Your goal:
Look for "relative" in each line of the entries, and return the matching lines.
____ The data
(* ===== verification/Data.v ===== *)
(** * Data: thread ids, slab indices, block offsets and pointers

    Models cxlalloc/src/thread.rs ([Id]), the [Index] type of
    cxlalloc/src/slab.rs, cxlalloc/src/data.rs ([Data], [Offset]) and the
    self-relative pointer of cxlalloc/src/box.rs. The non-zero integer types
    are modelled by their stored (non-zero) value; addresses are integers. *)

From S2P Require Import Prelude Bitset Size.
From Stdlib Require Import ZArith Lia.
From stdpp Require Import base numbers option list gmap.
Local Open Scope Z_scope.

(** ** [thread::Id] *)

Definition COUNT_THREAD : Z := 512.

(** [thread::Id::new]: the stored value is [id + 1]. *)
Definition id_new (id : Z) : outcome Z :=
  if id <? wrap 16 COUNT_THREAD then Done (wrap 16 (id + 1)) else Panic.

(** [impl From<Id> for u16]. *)
Definition id_to_u16 (id : Z) : Z := id - 1.

Definition id_wf (id : Z) : Prop := 1 <= id <= COUNT_THREAD.

(** ** [slab::Index] *)

Definition index_MIN : Z := 1.

(** [NonZeroU32::checked_add] and the surrounding [unwrap]. *)
Definition index_add (i n : Z) : outcome Z :=
  match checked_add 32 i n with Some j => Done j | None => Panic end.

(** [impl From<Index<B>> for u32]. *)
Definition index_to_u32 (i : Z) : Z := i - 1.

(** [Index::<Huge>::new_huge]: the slot is truncated to [u32]. *)
Definition new_huge (slot : Z) : outcome Z := index_add index_MIN (wrap 32 slot).

(** [impl From<data::Offset<B>> for Index<B>]. *)
Definition index_from_offset `{Bracket} (o : Z) : outcome Z :=
  let i := wrap 32 (o / SIZE_SLAB) in
  if i =? 0 then Panic else Done i.

Definition index_wf (i : Z) : Prop := 1 <= i < 2 ^ 32.

(** ** [data::Offset] *)

Definition nonzero (x : Z) : outcome Z := if x =? 0 then Panic else Done x.

(** [Offset::from_block]. *)
Definition from_block `{Bracket} (dbg : bool) (class slab : Z) (block : Bit) : outcome Z :=
  obind (if dbg then
           obind (class_count class) (fun n =>
           if bit_to_u64 block <=? n then Done tt else Panic)
         else Done tt) (fun _ =>
  obind (arith dbg 64 (slab * SIZE_SLAB)) (fun a =>
  obind (arith dbg 64 (bit_to_u64 block * class_size class)) (fun b =>
  obind (arith dbg 64 (a + b)) nonzero))).

(** [Offset::into_block]; dividing by a zero size panics. *)
Definition into_block `{Bracket} (dbg : bool) (o class : Z) : outcome Bit :=
  if class_size class =? 0 then Panic
  else
    let block := o mod SIZE_SLAB / class_size class in
    obind (if dbg then
             obind (class_count class) (fun n =>
             if block <=? n then Done tt else Panic)
           else Done tt) (fun _ =>
    from_loose (wrap 16 block)).

(** [Offset::into_index]. *)
Definition into_index `{Bracket} (o : Z) : outcome Z := index_from_offset o.

(** [impl From<slab::Index<B>> for Offset<B>]. *)
Definition offset_from_index `{Bracket} (dbg : bool) (i : Z) : outcome Z :=
  obind (arith dbg 64 (i * SIZE_SLAB)) nonzero.

(** [impl From<Offset<B>> for u64]. *)
Definition offset_to_u64 `{Bracket} (dbg : bool) (o : Z) : outcome Z :=
  arith dbg 64 (o - SIZE_SLAB).

(** [impl Add<u64> for Offset<B>]. *)
Definition offset_plus (o n : Z) : outcome Z :=
  match checked_add 64 o n with Some x => Done x | None => Panic end.

(** ** [Data]: the base address is one slab below the mapped region *)

Definition data_new `{Bracket} (region : Z) : Z := region - SIZE_SLAB.

(** Offsets are only applied to mapped memory, which ends below 2^64, so the
    sum is the address. *)
Definition offset_to_pointer (base o : Z) : Z := base + o.

Definition offset_to_offset `{Bracket} (dbg : bool) (o : Z) : outcome Z :=
  obind (arith dbg 64 (o + SIZE_SLAB)) nonzero.

Definition pointer_to_offset (base p : Z) : option Z :=
  match checked_sub p base with
  | Some o => if o =? 0 then None else Some o
  | None => None
  end.

(** ** [Box]: a self-relative pointer stored at address [self] *)

(** [Box::link]: the stored delta, [None] for the null pointer. The addresses
    are user-space addresses, whose signed difference cannot overflow. *)
Definition box_link (self : Z) (pointee : option Z) : outcome (option Z) :=
  match pointee with
  | None => Done None
  | Some p => if p - self =? 0 then Panic else Done (Some (p - self))
  end.

(** [Box::deref] and [Box::deref_mut]: a null result panics. *)
Definition box_deref (self delta : Z) : outcome Z := nonzero (wrap 64 (self + delta)).

(** ** Lemmas *)
Section offsets.
Context `{BL : BracketLaws}.

Definition block_wf (c b : Z) : Prop := class_wf c /\ 0 <= b < blocks c.

(** Offset of block [b] of slab [i], without the machine arithmetic. *)
Definition block_offset (c i b : Z) : Z := i * SIZE_SLAB + b * class_size c.

Lemma block_in_slab c b :
  block_wf c b -> 0 <= b * class_size c /\ (b + 1) * class_size c <= SIZE_SLAB.
Proof.
  intros [Hc Hb]. pose proof (class_size_pos c Hc). pose proof (blocks_fit c Hc). nia.
Qed.

Lemma block_small c b : block_wf c b -> 0 <= b < 4096.
Proof. intros [Hc Hb]. pose proof (blocks_pos c Hc). pose proof rows_bound. lia. Qed.

Lemma offset_divmod c i b :
  block_wf c b ->
  block_offset c i b / SIZE_SLAB = i /\ block_offset c i b mod SIZE_SLAB = b * class_size c.
Proof.
  intros Hb. pose proof (block_in_slab c b Hb). pose proof slab_pos.
  pose proof (class_size_pos c (proj1 Hb)). unfold block_offset. split.
  - rewrite Z.div_add_l, Z.div_small by lia. lia.
  - rewrite Z.add_comm, Z_mod_plus_full. apply Z.mod_small. lia.
Qed.

Lemma offset_range c i b :
  index_wf i -> block_wf c b -> 0 < block_offset c i b < 2 ^ 64.
Proof.
  intros Hi Hb. pose proof (block_in_slab c b Hb). pose proof slab_pos.
  pose proof (class_size_pos c (proj1 Hb)). unfold block_offset, index_wf in *.
  change (2 ^ 64) with (2 ^ 32 * 2 ^ 32). nia.
Qed.

Lemma from_block_done dbg c i bit :
  index_wf i -> 0 <= row bit -> 0 <= col bit < 64 -> block_wf c (bit_to_u64 bit) ->
  from_block dbg c i bit = Done (block_offset c i (bit_to_u64 bit)).
Proof.
  intros Hi Hr Hc Hb. pose proof (offset_range c i _ Hi Hb) as Ho.
  pose proof (block_in_slab c _ Hb). unfold from_block, block_offset in *.
  assert (0 <= i * SIZE_SLAB) by (pose proof slab_pos; unfold index_wf in Hi; nia).
  rewrite (class_count_done c (proj1 Hb)). cbn [obind].
  rewrite (proj2 (Z.leb_le _ _)) by (destruct Hb; lia).
  rewrite !arith_ok by (unfold in_range; lia). unfold nonzero.
  destruct dbg; cbn [obind]; rewrite !arith_ok by (unfold in_range; lia); cbn [obind];
    rewrite (proj2 (Z.eqb_neq _ _)) by lia; done.
Qed.

Lemma into_index_done c i b :
  index_wf i -> block_wf c b -> into_index (block_offset c i b) = Done i.
Proof.
  intros Hi Hb. unfold into_index, index_from_offset. destruct (offset_divmod c i b Hb) as [-> _].
  unfold wrap. rewrite Z.mod_small by (unfold index_wf in *; lia). cbv zeta.
  rewrite (proj2 (Z.eqb_neq _ _)) by (unfold index_wf in *; lia). done.
Qed.

Lemma into_block_done dbg c i b :
  block_wf c b ->
  into_block dbg (block_offset c i b) c = Done (mkBit (b / 64) (b mod 64)).
Proof.
  intros Hb. pose proof (block_small c b Hb). pose proof (class_size_pos c (proj1 Hb)).
  unfold into_block. rewrite (proj2 (Z.eqb_neq _ _)) by lia.
  destruct (offset_divmod c i b Hb) as [_ ->]. rewrite Z.div_mul by lia.
  rewrite (class_count_done c (proj1 Hb)). cbv zeta. cbn [obind].
  rewrite (proj2 (Z.leb_le _ _)) by (destruct Hb; lia).
  unfold wrap. rewrite Z.mod_small by (simpl; lia).
  destruct dbg; cbn [obind]; by apply from_loose_done.
Qed.

Lemma bit_of_block b : 0 <= b -> bit_to_u64 (mkBit (b / 64) (b mod 64)) = b.
Proof.
  intros Hb. pose proof (Z.div_pos b 64 Hb ltac:(lia)). pose proof (Z.mod_pos_bound b 64 ltac:(lia)).
  rewrite bit_to_u64_eq by (simpl; lia). simpl. pose proof (Z.div_mod b 64). lia.
Qed.

Lemma block_of_bit bit :
  0 <= row bit -> 0 <= col bit < 64 ->
  mkBit (bit_to_u64 bit / 64) (bit_to_u64 bit mod 64) = bit.
Proof. intros Hr Hc. destruct (bit_to_u64_div bit Hr Hc) as [-> ->]. by destruct bit. Qed.

Lemma pointer_roundtrip base o :
  0 <= base -> 0 < o -> pointer_to_offset base (offset_to_pointer base o) = Some o.
Proof.
  intros Hb Ho. unfold pointer_to_offset, offset_to_pointer, checked_sub.
  rewrite (proj2 (Z.leb_le _ _)) by lia. replace (base + o - base) with o by lia.
  by rewrite (proj2 (Z.eqb_neq _ _)) by lia.
Qed.

Lemma block_ranges c c' i i' b b' :
  block_wf c b -> block_wf c' b' -> i <> i' \/ c = c' /\ b <> b' ->
  i * SIZE_SLAB <= block_offset c i b /\
  block_offset c i b + class_size c <= (i + 1) * SIZE_SLAB /\
  (block_offset c i b + class_size c <= block_offset c' i' b' \/
   block_offset c' i' b' + class_size c' <= block_offset c i b).
Proof.
  intros Hb Hb' Hne. pose proof (block_in_slab c b Hb). pose proof (block_in_slab c' b' Hb').
  pose proof (class_size_pos c (proj1 Hb)). pose proof (class_size_pos c' (proj1 Hb')).
  pose proof slab_pos. unfold block_offset. split_and!; [lia|lia|].
  destruct (Z.lt_trichotomy i i') as [Hlt|[->|Hlt]]; [left; nia| |right; nia].
  destruct Hne as [|[<- Hne]]; [done|].
  destruct (decide (b < b')); [left; nia|right; nia].
Qed.

(** ** Properties *)

(** C34: a block's offset determines its slab and its block number: computing
    the offset never overflows or panics, the pointer made from it converts
    back to the same offset, and [into_index] and [into_block] recover the
    slab and the bit the offset was built from. *)
Theorem offset_roundtrip dbg base c i bit :
  0 <= base -> index_wf i -> 0 <= row bit -> 0 <= col bit < 64 ->
  block_wf c (bit_to_u64 bit) ->
  exists o, from_block dbg c i bit = Done o /\
    pointer_to_offset base (offset_to_pointer base o) = Some o /\
    into_index o = Done i /\ into_block dbg o c = Done bit.
Proof.
  intros Hbase Hi Hr Hc Hb. exists (block_offset c i (bit_to_u64 bit)).
  pose proof (offset_range c i _ Hi Hb). split_and!.
  - by apply from_block_done.
  - apply pointer_roundtrip; lia.
  - by apply into_index_done.
  - rewrite into_block_done by done. by rewrite block_of_bit.
Qed.

(** the byte ranges of two different blocks never overlap, and each lies
    inside its slab: blocks of different slabs whatever their classes, and
    different blocks of the same slab and class. *)
Theorem blocks_disjoint c c' i i' b b' :
  block_wf c b -> block_wf c' b' -> i <> i' \/ c = c' /\ b <> b' ->
  let o := block_offset c i b in
  let o' := block_offset c' i' b' in
  i * SIZE_SLAB <= o /\ o + class_size c <= (i + 1) * SIZE_SLAB /\
  (o + class_size c <= o' \/ o' + class_size c' <= o).
Proof. intros Hb Hb' Hne. by apply block_ranges. Qed.
End offsets.

Lemma offset_roundtrip_witness :
  exists o, from_block (H := Small.bracket) true 3 7 (mkBit 20 5) = Done o /\
    pointer_to_offset 4096 (offset_to_pointer 4096 o) = Some o /\
    into_index (H := Small.bracket) o = Done 7 /\
    into_block (H := Small.bracket) true o 3 = Done (mkBit 20 5).
Proof.
  apply (offset_roundtrip (B := Small.bracket)); try (vm_compute; intuition discriminate).
Defined.

Lemma blocks_disjoint_witness :
  let B := Large.bracket in
  3 * SIZE_SLAB <= block_offset 1 3 0 /\
  block_offset 1 3 0 + class_size 1 <= (3 + 1) * SIZE_SLAB /\
  (block_offset 1 3 0 + class_size 1 <= block_offset 1 3 1 \/
   block_offset 1 3 1 + class_size 1 <= block_offset 1 3 0).
Proof.
  intros B. apply (blocks_disjoint (B := Large.bracket) 1 1 3 3 0 1).
  - vm_compute. intuition discriminate.
  - vm_compute. intuition discriminate.
  - right. split; [reflexivity | discriminate].
Defined.

(** a self-relative [Box] finds its target again after both the box and
    the target moved by the same distance, that is when the region is mapped
    at another address; linking a box to itself panics. *)
Theorem box_position_independent self pointee shift :
  self <> pointee -> 0 < pointee + shift < 2 ^ 64 ->
  exists d, box_link self (Some pointee) = Done (Some d) /\
    box_deref (self + shift) d = Done (pointee + shift) /\
    box_link self (Some self) = Panic.
Proof.
  intros Hne Hp. exists (pointee - self). unfold box_link, box_deref, nonzero, wrap.
  rewrite (proj2 (Z.eqb_neq _ _)) by lia. rewrite Z.sub_diag.
  replace (self + shift + (pointee - self)) with (pointee + shift) by lia.
  rewrite Z.mod_small by lia. rewrite (proj2 (Z.eqb_neq _ _)) by lia. done.
Qed.

Lemma box_position_independent_witness :
  exists d, box_link 8192 (Some 4096) = Done (Some d) /\
    box_deref (8192 + 65536) d = Done (4096 + 65536) /\ box_link 8192 (Some 8192) = Panic.
Proof. apply (box_position_independent 8192 4096 65536); lia. Defined.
________
Task solution:
    self-relative pointer of cxlalloc/src/box.rs. The non-zero integer types
(** ** [Box]: a self-relative pointer stored at address [self] *)
(** a self-relative [Box] finds its target again after both the box and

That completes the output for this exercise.